• [About this exercise] Would you return the lines between the one holding "read_loop fuel off" and the one holding "cbn [read_loop]. set (curr := Z.min _ _).", inclusive, and only those, exactly as they stand in the listing below?

• [Data shown]
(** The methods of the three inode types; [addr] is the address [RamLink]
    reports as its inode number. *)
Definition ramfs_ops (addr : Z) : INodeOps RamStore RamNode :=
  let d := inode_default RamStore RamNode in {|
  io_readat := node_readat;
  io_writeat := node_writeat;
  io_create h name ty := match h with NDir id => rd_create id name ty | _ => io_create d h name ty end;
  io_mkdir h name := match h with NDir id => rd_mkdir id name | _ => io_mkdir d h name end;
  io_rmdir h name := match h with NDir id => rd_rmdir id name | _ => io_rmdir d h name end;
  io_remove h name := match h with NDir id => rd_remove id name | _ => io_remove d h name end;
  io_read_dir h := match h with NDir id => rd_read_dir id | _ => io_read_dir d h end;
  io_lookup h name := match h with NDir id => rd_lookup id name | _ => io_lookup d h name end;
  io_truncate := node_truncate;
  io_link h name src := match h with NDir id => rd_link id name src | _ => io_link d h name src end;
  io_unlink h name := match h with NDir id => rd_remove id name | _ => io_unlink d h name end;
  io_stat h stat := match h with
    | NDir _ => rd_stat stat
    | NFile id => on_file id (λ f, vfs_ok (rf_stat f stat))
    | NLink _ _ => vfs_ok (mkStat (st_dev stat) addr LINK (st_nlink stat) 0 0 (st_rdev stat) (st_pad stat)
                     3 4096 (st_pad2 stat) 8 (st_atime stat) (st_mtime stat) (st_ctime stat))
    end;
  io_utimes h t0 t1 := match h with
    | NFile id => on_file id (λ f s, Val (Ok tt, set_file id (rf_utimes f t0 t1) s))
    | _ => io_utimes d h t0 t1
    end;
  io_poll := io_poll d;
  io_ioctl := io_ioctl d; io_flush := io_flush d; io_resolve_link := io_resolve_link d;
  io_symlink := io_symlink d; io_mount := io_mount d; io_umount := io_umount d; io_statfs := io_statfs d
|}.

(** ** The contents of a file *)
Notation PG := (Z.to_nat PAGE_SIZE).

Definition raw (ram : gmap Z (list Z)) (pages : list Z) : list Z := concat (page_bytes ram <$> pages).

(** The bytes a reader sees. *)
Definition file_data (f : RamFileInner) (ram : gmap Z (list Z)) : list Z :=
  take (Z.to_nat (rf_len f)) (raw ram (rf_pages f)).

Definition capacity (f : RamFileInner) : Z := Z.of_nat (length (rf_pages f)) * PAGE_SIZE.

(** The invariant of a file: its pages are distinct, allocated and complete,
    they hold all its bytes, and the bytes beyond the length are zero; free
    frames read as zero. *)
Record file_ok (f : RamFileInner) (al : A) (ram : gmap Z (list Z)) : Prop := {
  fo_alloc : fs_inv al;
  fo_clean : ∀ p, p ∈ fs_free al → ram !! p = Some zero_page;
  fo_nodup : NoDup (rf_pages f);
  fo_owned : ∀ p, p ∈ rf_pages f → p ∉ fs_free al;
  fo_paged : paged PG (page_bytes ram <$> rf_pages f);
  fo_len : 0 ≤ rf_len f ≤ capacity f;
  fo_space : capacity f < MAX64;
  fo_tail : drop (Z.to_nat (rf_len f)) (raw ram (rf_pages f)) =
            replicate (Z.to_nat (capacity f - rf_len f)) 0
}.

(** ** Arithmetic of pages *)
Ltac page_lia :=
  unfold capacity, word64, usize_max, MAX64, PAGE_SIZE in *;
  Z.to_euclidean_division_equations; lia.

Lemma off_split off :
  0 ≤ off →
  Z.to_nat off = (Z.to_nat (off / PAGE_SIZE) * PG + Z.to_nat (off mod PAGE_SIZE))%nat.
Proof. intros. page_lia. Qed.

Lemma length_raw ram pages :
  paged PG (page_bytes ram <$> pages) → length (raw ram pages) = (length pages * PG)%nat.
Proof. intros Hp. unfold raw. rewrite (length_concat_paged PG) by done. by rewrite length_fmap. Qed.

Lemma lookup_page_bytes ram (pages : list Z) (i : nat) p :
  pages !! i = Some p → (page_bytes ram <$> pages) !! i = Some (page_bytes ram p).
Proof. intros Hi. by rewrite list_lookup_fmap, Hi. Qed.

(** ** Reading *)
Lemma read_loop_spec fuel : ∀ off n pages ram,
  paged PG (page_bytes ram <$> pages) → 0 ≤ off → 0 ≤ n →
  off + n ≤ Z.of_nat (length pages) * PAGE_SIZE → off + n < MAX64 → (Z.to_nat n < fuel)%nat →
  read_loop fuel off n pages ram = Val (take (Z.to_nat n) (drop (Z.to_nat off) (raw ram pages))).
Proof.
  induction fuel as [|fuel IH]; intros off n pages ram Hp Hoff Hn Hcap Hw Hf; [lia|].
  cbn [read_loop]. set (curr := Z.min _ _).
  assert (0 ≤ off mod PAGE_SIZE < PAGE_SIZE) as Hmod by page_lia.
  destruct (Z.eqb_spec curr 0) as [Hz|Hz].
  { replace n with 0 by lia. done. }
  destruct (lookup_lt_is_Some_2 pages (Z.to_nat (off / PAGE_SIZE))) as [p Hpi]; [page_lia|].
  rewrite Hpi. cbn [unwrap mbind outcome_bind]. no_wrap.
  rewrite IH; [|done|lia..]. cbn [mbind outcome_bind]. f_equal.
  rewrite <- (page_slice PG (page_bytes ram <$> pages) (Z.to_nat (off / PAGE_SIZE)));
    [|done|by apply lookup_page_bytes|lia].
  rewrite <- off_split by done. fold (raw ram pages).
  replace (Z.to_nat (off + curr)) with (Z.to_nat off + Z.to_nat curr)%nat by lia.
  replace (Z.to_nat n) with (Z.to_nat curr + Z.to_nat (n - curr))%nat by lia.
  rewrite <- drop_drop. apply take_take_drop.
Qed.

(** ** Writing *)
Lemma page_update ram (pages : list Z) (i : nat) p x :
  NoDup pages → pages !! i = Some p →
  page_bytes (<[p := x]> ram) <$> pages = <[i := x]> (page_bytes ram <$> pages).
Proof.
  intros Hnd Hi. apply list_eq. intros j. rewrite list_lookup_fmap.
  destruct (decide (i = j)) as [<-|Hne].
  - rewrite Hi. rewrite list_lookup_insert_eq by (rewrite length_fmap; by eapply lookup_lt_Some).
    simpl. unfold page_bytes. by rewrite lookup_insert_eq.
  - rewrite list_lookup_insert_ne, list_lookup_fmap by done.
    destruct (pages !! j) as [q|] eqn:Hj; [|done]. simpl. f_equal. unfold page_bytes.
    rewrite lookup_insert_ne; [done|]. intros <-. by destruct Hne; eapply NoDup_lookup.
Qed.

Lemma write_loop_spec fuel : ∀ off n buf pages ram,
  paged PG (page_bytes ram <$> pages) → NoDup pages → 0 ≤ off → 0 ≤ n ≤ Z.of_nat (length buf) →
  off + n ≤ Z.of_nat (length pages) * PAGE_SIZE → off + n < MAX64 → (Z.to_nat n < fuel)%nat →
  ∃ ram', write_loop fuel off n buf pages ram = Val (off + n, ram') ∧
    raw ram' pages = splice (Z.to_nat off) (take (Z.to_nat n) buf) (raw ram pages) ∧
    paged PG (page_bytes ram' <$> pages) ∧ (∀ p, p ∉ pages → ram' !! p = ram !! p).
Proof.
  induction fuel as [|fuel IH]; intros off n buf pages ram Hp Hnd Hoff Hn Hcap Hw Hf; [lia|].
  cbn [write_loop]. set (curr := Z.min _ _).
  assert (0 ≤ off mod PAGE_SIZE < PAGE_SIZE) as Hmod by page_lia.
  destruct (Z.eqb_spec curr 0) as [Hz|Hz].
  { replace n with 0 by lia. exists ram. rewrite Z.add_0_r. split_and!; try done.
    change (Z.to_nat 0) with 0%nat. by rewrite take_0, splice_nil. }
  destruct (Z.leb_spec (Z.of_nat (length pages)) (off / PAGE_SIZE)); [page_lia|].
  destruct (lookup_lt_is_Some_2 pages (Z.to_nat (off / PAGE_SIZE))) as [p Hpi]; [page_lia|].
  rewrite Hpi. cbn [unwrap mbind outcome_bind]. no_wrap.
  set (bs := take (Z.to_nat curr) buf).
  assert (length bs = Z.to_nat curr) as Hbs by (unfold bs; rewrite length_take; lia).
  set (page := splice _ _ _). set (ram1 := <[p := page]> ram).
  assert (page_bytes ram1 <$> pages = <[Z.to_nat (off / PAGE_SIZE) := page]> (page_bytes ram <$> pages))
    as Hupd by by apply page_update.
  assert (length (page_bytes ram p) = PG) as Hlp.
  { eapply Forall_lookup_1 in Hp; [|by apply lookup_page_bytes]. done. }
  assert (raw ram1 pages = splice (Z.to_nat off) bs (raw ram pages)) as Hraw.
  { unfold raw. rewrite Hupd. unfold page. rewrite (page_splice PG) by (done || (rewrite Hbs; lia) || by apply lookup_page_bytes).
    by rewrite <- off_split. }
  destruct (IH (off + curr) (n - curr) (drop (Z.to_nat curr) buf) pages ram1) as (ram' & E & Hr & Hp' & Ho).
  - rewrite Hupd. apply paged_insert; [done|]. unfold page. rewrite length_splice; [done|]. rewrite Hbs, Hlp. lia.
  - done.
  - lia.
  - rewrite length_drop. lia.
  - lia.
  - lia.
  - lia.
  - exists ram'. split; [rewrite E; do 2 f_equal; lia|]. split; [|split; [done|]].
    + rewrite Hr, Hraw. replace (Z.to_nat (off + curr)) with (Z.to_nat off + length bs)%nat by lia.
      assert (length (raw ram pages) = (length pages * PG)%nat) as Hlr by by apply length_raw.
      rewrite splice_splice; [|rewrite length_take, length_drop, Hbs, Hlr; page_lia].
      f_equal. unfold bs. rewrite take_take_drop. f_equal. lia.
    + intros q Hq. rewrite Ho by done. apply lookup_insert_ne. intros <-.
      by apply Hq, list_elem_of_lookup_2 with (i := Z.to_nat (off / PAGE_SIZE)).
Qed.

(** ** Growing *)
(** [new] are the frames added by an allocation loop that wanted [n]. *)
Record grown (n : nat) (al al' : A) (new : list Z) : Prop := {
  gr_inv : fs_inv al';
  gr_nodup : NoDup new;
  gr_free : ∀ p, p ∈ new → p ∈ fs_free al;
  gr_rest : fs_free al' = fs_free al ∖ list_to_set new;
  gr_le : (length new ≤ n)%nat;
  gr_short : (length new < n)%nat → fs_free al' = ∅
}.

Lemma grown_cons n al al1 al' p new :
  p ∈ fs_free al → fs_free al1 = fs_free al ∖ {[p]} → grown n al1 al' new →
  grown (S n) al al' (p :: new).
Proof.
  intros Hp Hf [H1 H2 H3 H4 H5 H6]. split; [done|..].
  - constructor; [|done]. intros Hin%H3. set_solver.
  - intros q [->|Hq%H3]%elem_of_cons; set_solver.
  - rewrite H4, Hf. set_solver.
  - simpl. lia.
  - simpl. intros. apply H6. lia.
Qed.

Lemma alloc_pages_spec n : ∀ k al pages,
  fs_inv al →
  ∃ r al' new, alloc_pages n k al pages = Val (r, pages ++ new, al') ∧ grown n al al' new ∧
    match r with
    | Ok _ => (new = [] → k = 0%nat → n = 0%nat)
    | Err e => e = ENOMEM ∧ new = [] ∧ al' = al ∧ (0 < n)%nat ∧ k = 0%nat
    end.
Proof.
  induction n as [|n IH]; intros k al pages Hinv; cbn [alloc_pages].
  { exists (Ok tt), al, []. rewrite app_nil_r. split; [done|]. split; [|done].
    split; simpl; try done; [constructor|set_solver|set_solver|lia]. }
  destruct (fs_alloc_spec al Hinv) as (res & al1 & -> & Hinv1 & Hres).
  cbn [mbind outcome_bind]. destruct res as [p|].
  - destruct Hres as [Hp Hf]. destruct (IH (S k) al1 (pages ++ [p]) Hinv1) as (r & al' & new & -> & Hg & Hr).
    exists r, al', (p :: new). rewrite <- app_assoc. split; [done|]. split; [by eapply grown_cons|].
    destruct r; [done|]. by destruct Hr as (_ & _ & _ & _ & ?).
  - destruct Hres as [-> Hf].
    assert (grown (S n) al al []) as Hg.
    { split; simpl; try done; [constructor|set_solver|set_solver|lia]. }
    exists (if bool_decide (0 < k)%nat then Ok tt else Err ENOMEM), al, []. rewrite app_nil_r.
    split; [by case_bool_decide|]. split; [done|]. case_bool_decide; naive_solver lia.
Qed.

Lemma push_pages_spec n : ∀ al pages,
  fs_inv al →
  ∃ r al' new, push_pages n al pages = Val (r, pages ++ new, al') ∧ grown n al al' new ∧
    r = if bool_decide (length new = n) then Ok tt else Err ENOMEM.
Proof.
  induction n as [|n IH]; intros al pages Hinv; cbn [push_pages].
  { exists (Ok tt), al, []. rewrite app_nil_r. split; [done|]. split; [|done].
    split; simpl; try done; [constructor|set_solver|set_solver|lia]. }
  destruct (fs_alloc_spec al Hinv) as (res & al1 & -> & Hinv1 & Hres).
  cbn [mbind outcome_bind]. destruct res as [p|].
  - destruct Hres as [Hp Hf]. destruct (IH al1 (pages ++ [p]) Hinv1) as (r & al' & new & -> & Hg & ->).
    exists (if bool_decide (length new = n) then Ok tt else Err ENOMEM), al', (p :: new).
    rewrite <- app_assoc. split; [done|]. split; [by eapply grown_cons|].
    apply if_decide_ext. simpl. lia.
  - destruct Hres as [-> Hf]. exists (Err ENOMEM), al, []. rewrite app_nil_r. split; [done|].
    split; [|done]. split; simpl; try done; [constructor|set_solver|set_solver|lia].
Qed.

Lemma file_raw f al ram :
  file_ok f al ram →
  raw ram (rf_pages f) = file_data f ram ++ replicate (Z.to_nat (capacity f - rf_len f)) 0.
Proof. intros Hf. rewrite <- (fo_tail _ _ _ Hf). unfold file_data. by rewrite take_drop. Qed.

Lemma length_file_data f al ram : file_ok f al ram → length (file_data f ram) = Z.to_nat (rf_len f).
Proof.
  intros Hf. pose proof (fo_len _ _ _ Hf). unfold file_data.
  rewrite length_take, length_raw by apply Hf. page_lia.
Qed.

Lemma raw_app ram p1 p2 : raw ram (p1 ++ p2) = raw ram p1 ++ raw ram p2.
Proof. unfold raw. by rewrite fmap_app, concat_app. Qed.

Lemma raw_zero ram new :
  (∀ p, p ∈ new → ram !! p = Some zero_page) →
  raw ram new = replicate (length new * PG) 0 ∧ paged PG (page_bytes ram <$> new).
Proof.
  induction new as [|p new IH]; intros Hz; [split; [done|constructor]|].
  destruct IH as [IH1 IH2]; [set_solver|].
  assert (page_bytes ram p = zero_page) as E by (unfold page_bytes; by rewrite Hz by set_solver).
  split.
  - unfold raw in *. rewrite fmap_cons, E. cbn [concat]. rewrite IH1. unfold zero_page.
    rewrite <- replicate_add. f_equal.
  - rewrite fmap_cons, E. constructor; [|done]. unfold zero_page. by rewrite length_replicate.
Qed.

• [Solution to this problem]
  read_loop fuel off n pages ram = Val (take (Z.to_nat n) (drop (Z.to_nat off) (raw ram pages))).
Proof.
  induction fuel as [|fuel IH]; intros off n pages ram Hp Hoff Hn Hcap Hw Hf; [lia|].
  cbn [read_loop]. set (curr := Z.min _ _).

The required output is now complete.